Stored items
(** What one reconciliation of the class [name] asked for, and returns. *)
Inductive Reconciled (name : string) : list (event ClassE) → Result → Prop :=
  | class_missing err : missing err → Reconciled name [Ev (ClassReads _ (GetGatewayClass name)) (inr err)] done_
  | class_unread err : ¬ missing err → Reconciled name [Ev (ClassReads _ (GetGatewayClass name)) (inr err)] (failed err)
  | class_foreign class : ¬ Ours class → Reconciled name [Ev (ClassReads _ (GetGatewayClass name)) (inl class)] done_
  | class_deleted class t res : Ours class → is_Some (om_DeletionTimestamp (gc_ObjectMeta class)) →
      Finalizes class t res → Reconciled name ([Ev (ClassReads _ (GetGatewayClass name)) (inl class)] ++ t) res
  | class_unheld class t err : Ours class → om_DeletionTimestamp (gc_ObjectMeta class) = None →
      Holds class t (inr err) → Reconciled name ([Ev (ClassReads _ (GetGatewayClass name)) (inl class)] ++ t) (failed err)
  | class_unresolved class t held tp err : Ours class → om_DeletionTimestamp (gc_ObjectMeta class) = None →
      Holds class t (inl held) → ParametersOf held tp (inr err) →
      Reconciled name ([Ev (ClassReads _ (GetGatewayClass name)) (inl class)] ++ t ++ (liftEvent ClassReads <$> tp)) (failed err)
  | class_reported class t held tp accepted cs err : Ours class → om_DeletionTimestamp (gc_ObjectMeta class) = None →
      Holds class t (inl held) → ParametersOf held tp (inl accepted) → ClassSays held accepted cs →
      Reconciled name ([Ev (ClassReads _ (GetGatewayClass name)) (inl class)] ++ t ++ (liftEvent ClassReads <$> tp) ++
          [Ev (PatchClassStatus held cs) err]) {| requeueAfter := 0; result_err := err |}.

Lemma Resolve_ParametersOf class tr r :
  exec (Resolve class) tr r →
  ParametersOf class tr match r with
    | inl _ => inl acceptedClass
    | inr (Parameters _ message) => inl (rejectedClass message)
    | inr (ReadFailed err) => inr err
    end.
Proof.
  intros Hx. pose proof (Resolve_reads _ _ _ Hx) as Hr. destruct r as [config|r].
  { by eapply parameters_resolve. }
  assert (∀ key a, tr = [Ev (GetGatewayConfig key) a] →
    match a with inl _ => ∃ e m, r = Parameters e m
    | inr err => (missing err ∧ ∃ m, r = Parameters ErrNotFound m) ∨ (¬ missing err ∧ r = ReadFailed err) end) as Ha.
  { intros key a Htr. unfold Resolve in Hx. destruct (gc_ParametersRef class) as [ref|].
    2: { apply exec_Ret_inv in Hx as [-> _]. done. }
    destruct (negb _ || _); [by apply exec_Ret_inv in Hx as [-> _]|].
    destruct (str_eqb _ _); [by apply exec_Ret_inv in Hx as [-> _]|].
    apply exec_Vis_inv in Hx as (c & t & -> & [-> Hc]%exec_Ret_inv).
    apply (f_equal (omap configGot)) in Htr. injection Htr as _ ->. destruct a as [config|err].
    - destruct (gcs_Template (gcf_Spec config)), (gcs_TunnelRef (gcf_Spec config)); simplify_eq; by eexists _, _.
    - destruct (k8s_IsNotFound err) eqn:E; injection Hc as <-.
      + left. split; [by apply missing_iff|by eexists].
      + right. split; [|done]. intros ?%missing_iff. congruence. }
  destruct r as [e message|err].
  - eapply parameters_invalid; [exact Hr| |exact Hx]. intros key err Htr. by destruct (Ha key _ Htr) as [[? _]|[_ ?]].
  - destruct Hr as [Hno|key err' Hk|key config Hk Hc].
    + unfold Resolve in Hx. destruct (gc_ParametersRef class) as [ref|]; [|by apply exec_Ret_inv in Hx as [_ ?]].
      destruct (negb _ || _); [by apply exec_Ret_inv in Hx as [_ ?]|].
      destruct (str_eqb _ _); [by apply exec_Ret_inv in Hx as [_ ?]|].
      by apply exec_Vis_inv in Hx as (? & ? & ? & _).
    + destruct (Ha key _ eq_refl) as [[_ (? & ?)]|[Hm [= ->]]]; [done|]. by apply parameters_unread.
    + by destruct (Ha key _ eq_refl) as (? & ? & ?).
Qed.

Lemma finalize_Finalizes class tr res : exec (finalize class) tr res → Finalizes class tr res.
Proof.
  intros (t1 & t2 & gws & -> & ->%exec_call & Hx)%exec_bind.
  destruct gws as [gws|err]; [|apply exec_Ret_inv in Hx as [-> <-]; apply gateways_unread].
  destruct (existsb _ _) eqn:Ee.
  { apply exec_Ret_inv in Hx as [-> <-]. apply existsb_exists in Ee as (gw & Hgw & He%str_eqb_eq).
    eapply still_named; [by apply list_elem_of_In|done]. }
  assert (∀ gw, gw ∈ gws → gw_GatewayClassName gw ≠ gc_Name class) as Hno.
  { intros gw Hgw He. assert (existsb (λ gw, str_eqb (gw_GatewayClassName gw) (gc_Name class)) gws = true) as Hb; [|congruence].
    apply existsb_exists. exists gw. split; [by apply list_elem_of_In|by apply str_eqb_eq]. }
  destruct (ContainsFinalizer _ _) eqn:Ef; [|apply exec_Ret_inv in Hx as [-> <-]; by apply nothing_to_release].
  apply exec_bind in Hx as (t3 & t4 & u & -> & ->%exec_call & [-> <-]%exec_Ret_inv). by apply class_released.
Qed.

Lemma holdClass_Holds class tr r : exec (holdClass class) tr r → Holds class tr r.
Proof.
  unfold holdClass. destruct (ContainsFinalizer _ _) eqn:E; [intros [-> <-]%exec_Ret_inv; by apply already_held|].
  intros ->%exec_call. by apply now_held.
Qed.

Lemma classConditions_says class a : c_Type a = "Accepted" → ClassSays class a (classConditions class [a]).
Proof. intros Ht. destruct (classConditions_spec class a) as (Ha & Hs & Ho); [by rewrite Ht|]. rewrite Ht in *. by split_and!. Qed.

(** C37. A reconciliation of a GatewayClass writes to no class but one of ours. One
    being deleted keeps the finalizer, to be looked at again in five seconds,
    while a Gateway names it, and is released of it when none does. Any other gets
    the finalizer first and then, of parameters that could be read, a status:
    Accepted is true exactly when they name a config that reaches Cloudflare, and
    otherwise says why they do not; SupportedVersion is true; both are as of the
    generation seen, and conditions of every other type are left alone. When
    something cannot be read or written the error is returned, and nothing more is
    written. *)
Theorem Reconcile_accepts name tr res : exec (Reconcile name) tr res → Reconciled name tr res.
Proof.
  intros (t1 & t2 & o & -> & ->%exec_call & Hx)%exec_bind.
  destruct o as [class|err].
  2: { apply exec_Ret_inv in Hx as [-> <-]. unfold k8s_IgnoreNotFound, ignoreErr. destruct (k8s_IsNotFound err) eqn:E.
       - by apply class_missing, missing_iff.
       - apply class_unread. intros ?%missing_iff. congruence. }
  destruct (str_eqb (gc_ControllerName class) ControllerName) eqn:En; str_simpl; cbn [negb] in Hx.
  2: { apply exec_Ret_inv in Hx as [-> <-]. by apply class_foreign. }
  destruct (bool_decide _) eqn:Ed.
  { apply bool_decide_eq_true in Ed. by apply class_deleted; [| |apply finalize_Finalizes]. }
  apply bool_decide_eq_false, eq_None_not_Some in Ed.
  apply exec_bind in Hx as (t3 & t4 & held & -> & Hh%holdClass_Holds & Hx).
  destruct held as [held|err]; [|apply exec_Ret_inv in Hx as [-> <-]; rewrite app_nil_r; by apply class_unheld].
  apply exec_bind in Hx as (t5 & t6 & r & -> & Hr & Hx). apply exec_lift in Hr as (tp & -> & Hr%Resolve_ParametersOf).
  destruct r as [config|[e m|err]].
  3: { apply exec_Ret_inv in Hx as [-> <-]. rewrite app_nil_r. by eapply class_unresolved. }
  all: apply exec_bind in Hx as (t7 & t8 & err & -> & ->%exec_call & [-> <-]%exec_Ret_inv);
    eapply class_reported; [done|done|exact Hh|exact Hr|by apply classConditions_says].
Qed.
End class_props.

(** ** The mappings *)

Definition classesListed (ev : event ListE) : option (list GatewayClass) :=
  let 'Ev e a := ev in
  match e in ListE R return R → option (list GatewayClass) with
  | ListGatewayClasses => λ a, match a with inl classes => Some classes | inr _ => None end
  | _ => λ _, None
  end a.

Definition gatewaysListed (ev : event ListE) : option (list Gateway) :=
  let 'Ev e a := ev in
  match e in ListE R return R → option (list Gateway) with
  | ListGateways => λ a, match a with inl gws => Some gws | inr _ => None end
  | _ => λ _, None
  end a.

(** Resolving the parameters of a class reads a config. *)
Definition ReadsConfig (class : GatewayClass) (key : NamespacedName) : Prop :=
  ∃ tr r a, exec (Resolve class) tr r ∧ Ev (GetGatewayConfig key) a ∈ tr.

## WHAT TO PRODUCE
Give the count of lines in the data above holding the word "unfold", and nothing beyond it.

## RESULT OF THE EXERCISE
4